News

The Wrong Policy: Physicians, Medicare Payment, and What Congress Could Learn from Private Sector Experience

May 10, 2010

Bruce Vladeck has a terrific piece in this week’s New England Journal of Medicine describing the problems with how physician fees are currently adjusted under Medicare.

The Sustainable Growth Rate (SGR) formula, put in place in by Congress in 1997 – was designed to use physician fees as a tool to control health care spending. That is, total physician payments per beneficiary were to grow no faster than growth in the gross domestic product (GDP), and if they did, physician fees would have to be reduced.

This policy has not worked to slow health care spending, and every year, when Congress gets to the point of having to cut physician payments (since health care costs have grown more than GDP), they suspend the policy without fundamentally altering it.

Today, this has become a $20 billion problem (and, Congress is again suspending the 21 percent fee reduction that was to have gone into effect on April 1). This issue was “supposed” to have been fixed in health care reform, but a desire to limit projected cost increases in the bill kept this issue out of the Patient Protection and Affordable Care Act.

Oh, if only Congress had talked to Michigan back in 1997: we could have told them what a bad idea the SGR was because we tried it – two decades earlier – with the same effect.
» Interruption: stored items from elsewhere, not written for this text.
(** * Asset names of spx-gui: validation, normalisation, unique-name resolution

    A shallow embedding of [spx-gui/src/models/common/asset-name.ts].

    JavaScript strings are sequences of UTF-16 code units, and every
    operation the module uses ([length], [===], regular expressions without
    the [u] flag, [slice], [split]) works on code units.  A string is
    therefore a list of code units, a code unit a number in [N]. *)

From Stdlib Require Import Ascii String.
From Stdlib Require Import List NArith ZArith Arith Bool Lia.
From Stdlib Require DecimalN DecimalPos.
From Equations Require Import Equations.
From Equations.Prop Require Import Logic.
Import ListNotations.

Set Implicit Arguments.

(** ** JavaScript strings *)

Module Js.

Local Open Scope N_scope.

Definition char := N.
Definition str := list char.

(** An ASCII literal as a JavaScript string. *)
Definition lit (s : string) : str := map N_of_ascii (list_ascii_of_string s).

(** [a === b] on strings. *)
Fixpoint eqb (a b : str) : bool :=
  match a, b with
  | [], [] => true
  | x :: a', y :: b' => N.eqb x y && eqb a' b'
  | _, _ => false
  end.

(** [xs.includes(x)] on an array of strings. *)
Definition includes (xs : list str) (x : str) : bool := existsb (fun y => eqb y x) xs.

(** [xs.find(p)] on an array. *)
Definition find {A} (p : A -> bool) (xs : list A) : option A := List.find p xs.

(** Truthiness of the result of [find]: an object is truthy, [undefined]
    is not. *)
Definition truthy {A} (o : option A) : bool :=
  match o with Some _ => true | None => false end.

(** Number-to-string conversion of a non-negative integer, as done by
    [base + i]. *)
Fixpoint digits (u : Decimal.uint) : str :=
  match u with
  | Decimal.Nil => []
  | Decimal.D0 r => 48%N :: digits r
  | Decimal.D1 r => 49%N :: digits r
  | Decimal.D2 r => 50%N :: digits r
  | Decimal.D3 r => 51%N :: digits r
  | Decimal.D4 r => 52%N :: digits r
  | Decimal.D5 r => 53%N :: digits r
  | Decimal.D6 r => 54%N :: digits r
  | Decimal.D7 r => 55%N :: digits r
  | Decimal.D8 r => 56%N :: digits r
  | Decimal.D9 r => 57%N :: digits r
  end.

Definition ofNumber (n : N) : str := digits (N.to_uint n).

(** Character classes of the regular expressions of the module. *)
Definition inRange (lo hi c : char) : bool := (N.leb lo c && N.leb c hi)%bool.

Definition isLower (c : char) : bool := inRange 97 122 c.       (* a-z *)
Definition isUpper (c : char) : bool := inRange 65 90 c.        (* A-Z *)
Definition isDigit (c : char) : bool := inRange 48 57 c.        (* 0-9 *)
Definition isCJK (c : char) : bool := inRange 0x4e00 0x9fa5 c.  (* 一-龥 *)
Definition underscore : char := 95%N.
Definition isUnderscore (c : char) : bool := N.eqb c underscore.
In the late 1970s, Blue Cross and Blue Shield of Michigan noticed that health care spending in one part of the state (the I-75 corridor, Detroit to Flint) was much higher than in the rest of the state. So, the Blues decided not to increase physician fees in that region until spending was on par with spending in the rest of the state.
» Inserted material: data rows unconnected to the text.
(** * Shadow agents platform: a shallow embedding of the console backend

  The development follows the layering of the Python code base:

  - Python values and the text helpers the services rely on;
  - the relational store (one list per table, in insertion order) and the
    repositories, written as functions on the store;
  - the domain services [TenantService], [AppService], [AuthService] and
    [ModelProviderService], written in a state-and-exception monad;
  - the [json] codec used by [ModelProvider.encrypt_credentials] and by the
    streaming adapter [OpenAIProvider.stream_invoke].

  Collaborators that are not part of the repository (password hashing, the
  JWT codec, the textual form of a UUID, the HTTP client) are interfaces:
  type classes whose fields are the operations the code calls.

  Conventions.  A Python [str] is a [string] whose characters are the code
  points below 256.  A primary key drawn by [uuid.uuid4] is an explicit
  argument of the operation that inserts the row.  Time is counted in whole
  seconds.  Display-only columns and the [created_at]/[updated_at] stamps
  are left out of the records. *)

From Stdlib Require Import ZArith NArith List String Ascii Bool Lia.
From Stdlib Require Import DecimalString DecimalN DecimalPos DecimalFacts.
Import ListNotations.
Open Scope string_scope.

(** ** Text helpers *)

Module Text.

Definition code (c : ascii) : N := N_of_ascii c.

(** [str.isspace] on the code points below 256. *)
Definition isspace (c : ascii) : bool :=
  let n := code c in
  ((9 <=? n) && (n <=? 13) || (28 <=? n) && (n <=? 32)
   || (n =? 133) || (n =? 160))%N.

Fixpoint lstrip (s : string) : string :=
  match s with
  | String c r => if isspace c then lstrip r else s
  | EmptyString => EmptyString
  end.

Fixpoint rstrip (s : string) : string :=
  match s with
  | String c r =>
      match rstrip r with
      | EmptyString => if isspace c then EmptyString else String c EmptyString
      | r' => String c r'
      end
  | EmptyString => EmptyString
  end.

(** [s.strip()] *)
Definition strip (s : string) : string := lstrip (rstrip s).

(** [s.startswith(p)] *)
Fixpoint startswith (p s : string) : bool :=
  match p, s with
  | EmptyString, _ => true
  | String a p', String b s' => Ascii.eqb a b && startswith p' s'
  | String _ _, EmptyString => false
  end.

(** [s[n:]] *)
Fixpoint drop (n : nat) (s : string) : string :=
  match n, s with
  | O, _ => s
  | S n', String _ r => drop n' r
  | S _, EmptyString => EmptyString
  end.

(** [len(s)] *)
Definition len (s : string) : N := N.of_nat (String.length s).
Arguments len : simpl never.

(** [not s] for a string *)
Definition is_empty (s : string) : bool :=
  match s with EmptyString => true | _ => false end.

End Text.

(** ** Python values

  The values [json.loads] produces and [json.dumps] accepts.  A float is
  carried as the literal it was read from: binary64 rounding is not part of
  the embedding.  A dictionary is the list of its items in insertion order;
  keys are values, as in Python. *)

Unset Elimination Schemes.
Inductive pyval : Type :=
| PyNone
| PyBool (b : bool)
| PyInt (z : Z)
| PyFloat (literal : string)
| PyStr (s : string)
| PyList (items : list pyval)
| PyTuple (items : list pyval)
| PyDict (items : list (pyval * pyval)).
Set Elimination Schemes.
What a disaster! Not only did spending not go down in that region, it actually went up!

On reflection, it makes sense that spending increased as a result of the I-75 corridor policy, right? Start with the fact that physicians are rational economic actors. Even if they aren’t consciously thinking about their incomes when determining appropriate referrals and the like, they are (as are we all) influenced by incentives. The I-75 corridor policy, like the SGR, relied on the collective actions of individual actors – physicians – to make any difference in future payments. And, physicians did not believe that the collective would change. Therefore, the rational economic incentive of this policy for any one physician was to spend, prescribe, and provide as many services as possible in the short run, because in the long run, payments would likely decline. That is exactly what happened in Michigan, and it’s exactly what happened nationally in the Medicare program. The only difference is those trends became clear at BCBSM by the early 1980s, and BCBSM decided to abandon the policy in favor of different approaches to addressing health care spending – something Congress has not yet been able to do, even after more than 10 years of clarity that the SGR is a failed strategy.

So it’s all well and good for us here in Michigan to look at Washington and say, “I told you so.” But, that doesn’t really help the country get on a different path.

This is a policy that clearly requires the political courage to say, as we did in Michigan years ago, OK, we made a mistake, and then move on. Bruce Vladeck provides an elegant analysis of why this is so hard to do politically – the projected impact of this change does have a considerable effect on the projected national deficit. Nevertheless, it must be done – and every year’s delay makes the problem worse since “costs” accumulate and compound over time.

Beyond fixing this particular problem, it is essential for us to take steps to avoid falling into this same trap again. As we say to our children, the issue isn’t to fix blame for the mess we’re in, but to learn from it so it doesn’t happen again.

So, what is the learning here? The learning is that there are lots of us out in the field – beyond the beltway – trying a lot of different approaches to addressing health care spending. And, it would be good if policy makers in D.C. were interested in and open to learning about our experiences, because we can teach them about things that didn’t work as well as those that did.

There is a world beyond Washington D.C., and while Congress sometimes recognizes that and looks for models (like the Mayo Clinic, Geisinger, and a few others), it should be casting a wider net. Health reform provides a great opportunity for experimentation. How about taking full advantage of what the private sector has already learned at the state and local level, and building on that?